Task item: Copy, exactly and without additions, every line in the records below from the one holding "intros x [Hx" through the one holding "destruct (chains_agree _", both ends included.

Exercise input:
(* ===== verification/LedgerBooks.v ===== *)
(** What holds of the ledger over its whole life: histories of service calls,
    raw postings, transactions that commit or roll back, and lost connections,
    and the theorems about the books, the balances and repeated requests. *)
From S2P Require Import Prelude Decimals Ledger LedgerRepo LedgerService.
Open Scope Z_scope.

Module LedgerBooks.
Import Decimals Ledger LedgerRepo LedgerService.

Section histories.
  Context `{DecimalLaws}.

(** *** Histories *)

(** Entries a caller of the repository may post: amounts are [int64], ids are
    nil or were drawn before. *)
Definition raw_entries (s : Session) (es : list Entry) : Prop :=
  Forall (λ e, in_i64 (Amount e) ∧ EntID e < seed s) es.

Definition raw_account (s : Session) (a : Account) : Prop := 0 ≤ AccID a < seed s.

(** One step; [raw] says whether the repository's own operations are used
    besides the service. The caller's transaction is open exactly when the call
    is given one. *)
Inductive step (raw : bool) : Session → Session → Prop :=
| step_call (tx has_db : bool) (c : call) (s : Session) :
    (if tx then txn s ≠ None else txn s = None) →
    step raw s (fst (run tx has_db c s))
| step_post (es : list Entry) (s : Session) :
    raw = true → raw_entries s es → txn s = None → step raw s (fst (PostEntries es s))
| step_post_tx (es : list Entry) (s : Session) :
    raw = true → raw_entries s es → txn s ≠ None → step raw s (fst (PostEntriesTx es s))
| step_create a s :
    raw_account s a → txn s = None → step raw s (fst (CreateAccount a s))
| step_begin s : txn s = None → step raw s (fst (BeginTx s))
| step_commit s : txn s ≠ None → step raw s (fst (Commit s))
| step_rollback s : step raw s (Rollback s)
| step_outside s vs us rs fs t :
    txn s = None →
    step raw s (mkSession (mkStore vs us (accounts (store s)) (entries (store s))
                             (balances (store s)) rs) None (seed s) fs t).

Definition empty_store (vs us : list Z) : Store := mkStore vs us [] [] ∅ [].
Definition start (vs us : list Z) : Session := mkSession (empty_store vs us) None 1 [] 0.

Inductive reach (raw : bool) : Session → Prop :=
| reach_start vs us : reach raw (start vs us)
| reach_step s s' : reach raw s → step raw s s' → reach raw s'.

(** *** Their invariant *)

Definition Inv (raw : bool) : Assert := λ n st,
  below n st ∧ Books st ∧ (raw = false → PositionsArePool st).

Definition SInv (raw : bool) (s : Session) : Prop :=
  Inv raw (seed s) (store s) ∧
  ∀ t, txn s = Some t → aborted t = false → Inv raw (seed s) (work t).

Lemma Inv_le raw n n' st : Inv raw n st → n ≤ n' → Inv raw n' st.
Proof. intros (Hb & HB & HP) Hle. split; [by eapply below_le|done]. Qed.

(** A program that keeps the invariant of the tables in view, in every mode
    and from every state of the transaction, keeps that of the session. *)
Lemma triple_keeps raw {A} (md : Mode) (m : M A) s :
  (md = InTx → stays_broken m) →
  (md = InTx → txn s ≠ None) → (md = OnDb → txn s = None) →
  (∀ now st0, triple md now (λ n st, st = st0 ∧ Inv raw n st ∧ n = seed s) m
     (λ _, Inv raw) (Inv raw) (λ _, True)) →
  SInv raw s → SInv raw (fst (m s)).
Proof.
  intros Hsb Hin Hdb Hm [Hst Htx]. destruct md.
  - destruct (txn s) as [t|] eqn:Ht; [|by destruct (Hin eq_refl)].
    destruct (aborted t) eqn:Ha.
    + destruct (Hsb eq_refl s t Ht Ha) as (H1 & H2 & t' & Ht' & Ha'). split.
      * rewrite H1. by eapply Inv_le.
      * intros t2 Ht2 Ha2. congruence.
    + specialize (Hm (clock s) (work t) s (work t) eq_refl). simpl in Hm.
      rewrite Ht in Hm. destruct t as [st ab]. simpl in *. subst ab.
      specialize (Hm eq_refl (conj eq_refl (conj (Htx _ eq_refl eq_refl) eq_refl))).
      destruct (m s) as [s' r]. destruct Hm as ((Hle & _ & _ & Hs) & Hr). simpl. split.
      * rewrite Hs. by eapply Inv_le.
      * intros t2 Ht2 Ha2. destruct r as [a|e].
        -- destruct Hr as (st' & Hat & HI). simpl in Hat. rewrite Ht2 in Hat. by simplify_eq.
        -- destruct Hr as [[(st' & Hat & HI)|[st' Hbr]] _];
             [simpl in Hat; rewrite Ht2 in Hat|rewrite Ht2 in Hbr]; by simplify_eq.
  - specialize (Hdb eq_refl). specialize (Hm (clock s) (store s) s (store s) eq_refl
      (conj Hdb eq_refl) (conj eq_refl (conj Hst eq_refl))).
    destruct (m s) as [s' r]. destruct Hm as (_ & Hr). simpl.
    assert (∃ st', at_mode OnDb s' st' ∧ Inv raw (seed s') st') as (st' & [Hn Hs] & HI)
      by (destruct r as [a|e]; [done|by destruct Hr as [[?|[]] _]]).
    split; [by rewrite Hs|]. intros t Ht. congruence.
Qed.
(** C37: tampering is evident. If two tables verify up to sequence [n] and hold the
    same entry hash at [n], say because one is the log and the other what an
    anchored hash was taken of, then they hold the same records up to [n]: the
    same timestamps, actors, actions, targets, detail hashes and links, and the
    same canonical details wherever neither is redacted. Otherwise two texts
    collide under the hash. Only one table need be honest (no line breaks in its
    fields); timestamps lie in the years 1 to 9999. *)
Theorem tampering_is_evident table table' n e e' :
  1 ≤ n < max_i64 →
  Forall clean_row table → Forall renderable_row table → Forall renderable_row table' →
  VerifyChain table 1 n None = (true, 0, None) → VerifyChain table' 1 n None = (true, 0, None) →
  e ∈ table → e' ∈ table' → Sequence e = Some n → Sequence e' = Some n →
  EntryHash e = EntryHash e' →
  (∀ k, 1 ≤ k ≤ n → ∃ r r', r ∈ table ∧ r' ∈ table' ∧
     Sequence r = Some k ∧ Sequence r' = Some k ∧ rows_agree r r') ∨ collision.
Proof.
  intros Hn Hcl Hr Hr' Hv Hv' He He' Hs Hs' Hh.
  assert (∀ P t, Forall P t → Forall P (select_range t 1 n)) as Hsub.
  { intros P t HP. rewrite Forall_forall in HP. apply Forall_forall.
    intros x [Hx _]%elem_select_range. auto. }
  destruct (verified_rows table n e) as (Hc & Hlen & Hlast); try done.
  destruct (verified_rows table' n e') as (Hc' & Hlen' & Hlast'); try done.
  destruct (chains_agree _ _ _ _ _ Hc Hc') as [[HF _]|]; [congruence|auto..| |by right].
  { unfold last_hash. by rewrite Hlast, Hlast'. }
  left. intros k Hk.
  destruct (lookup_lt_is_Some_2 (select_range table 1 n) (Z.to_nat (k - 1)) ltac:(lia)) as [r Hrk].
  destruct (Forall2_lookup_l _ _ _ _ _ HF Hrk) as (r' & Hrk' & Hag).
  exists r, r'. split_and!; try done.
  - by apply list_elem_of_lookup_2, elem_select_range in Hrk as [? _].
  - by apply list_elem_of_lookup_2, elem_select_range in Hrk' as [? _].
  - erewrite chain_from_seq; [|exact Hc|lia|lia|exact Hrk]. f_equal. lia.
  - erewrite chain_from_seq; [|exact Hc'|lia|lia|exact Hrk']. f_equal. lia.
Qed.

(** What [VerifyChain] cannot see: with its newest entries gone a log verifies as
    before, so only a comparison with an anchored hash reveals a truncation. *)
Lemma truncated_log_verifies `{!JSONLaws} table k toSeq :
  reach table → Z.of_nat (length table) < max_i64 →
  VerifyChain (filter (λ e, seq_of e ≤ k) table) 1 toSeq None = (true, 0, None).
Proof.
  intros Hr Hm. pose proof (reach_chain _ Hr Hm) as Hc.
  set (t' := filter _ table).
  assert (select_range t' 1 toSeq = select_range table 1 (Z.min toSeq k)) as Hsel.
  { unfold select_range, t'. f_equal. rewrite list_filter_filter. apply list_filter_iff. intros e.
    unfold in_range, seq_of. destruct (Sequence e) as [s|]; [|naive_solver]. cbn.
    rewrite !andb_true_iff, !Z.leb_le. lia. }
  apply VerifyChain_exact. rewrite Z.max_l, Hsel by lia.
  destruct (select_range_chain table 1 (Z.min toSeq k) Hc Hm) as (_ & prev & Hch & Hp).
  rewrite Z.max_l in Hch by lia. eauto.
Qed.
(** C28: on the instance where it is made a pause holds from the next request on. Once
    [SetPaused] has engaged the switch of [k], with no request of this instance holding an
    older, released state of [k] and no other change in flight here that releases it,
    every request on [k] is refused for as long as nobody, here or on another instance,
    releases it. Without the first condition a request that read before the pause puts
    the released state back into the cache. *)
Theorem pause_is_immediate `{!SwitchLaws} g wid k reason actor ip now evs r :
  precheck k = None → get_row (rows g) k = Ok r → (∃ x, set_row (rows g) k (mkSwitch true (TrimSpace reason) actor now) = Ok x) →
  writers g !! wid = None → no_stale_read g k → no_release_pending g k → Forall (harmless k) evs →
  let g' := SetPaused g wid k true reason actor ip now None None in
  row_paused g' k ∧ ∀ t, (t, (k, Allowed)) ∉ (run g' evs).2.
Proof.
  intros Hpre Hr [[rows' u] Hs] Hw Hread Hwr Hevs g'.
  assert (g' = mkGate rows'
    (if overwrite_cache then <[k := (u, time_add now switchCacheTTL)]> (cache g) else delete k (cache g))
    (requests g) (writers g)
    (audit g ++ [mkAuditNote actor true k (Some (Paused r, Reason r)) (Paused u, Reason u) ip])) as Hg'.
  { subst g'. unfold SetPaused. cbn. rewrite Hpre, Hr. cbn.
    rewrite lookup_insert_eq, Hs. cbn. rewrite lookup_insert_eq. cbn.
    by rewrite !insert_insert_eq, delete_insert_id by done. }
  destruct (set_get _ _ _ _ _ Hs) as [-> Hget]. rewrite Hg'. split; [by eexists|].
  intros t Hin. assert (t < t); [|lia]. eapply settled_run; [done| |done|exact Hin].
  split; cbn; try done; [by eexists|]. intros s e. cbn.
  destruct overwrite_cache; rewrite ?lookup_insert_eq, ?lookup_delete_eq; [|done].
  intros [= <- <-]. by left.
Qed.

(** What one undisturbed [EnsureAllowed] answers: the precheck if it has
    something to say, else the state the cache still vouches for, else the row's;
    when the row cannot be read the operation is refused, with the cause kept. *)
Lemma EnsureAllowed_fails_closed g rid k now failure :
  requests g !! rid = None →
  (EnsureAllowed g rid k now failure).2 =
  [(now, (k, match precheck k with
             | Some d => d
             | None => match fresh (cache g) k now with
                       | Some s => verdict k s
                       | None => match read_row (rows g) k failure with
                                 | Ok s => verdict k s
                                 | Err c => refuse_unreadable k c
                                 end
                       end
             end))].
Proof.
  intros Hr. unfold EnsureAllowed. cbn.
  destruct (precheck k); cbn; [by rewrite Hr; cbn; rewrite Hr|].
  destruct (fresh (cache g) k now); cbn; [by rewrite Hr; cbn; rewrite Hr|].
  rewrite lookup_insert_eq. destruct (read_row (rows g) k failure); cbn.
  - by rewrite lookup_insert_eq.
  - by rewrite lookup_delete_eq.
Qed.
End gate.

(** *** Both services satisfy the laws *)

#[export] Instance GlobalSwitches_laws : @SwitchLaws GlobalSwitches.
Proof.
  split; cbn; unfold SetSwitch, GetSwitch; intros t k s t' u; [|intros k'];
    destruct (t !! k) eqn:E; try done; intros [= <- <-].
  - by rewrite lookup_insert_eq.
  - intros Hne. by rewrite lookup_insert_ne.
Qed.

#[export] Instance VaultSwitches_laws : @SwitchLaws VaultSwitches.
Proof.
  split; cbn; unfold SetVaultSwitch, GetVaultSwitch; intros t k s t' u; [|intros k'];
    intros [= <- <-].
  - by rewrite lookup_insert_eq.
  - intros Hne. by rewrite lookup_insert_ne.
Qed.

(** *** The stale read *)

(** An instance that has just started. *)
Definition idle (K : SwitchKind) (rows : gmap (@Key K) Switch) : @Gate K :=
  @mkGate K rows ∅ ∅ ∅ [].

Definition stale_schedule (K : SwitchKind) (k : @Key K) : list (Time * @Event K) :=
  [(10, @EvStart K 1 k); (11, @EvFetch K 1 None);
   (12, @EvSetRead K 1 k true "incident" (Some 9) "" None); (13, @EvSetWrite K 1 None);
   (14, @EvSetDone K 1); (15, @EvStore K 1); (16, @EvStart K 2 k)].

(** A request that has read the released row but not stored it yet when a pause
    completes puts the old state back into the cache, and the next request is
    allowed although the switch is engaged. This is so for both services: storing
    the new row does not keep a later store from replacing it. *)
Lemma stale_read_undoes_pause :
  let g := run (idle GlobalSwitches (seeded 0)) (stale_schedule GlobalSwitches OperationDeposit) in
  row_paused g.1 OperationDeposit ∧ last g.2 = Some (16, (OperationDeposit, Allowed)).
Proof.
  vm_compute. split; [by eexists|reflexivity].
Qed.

Exercise solution:
    intros x [Hx _]%elem_select_range. auto. }
  destruct (verified_rows table n e) as (Hc & Hlen & Hlast); try done.
  destruct (verified_rows table' n e') as (Hc' & Hlen' & Hlast'); try done.
  destruct (chains_agree _ _ _ _ _ Hc Hc') as [[HF _]|]; [congruence|auto..| |by right].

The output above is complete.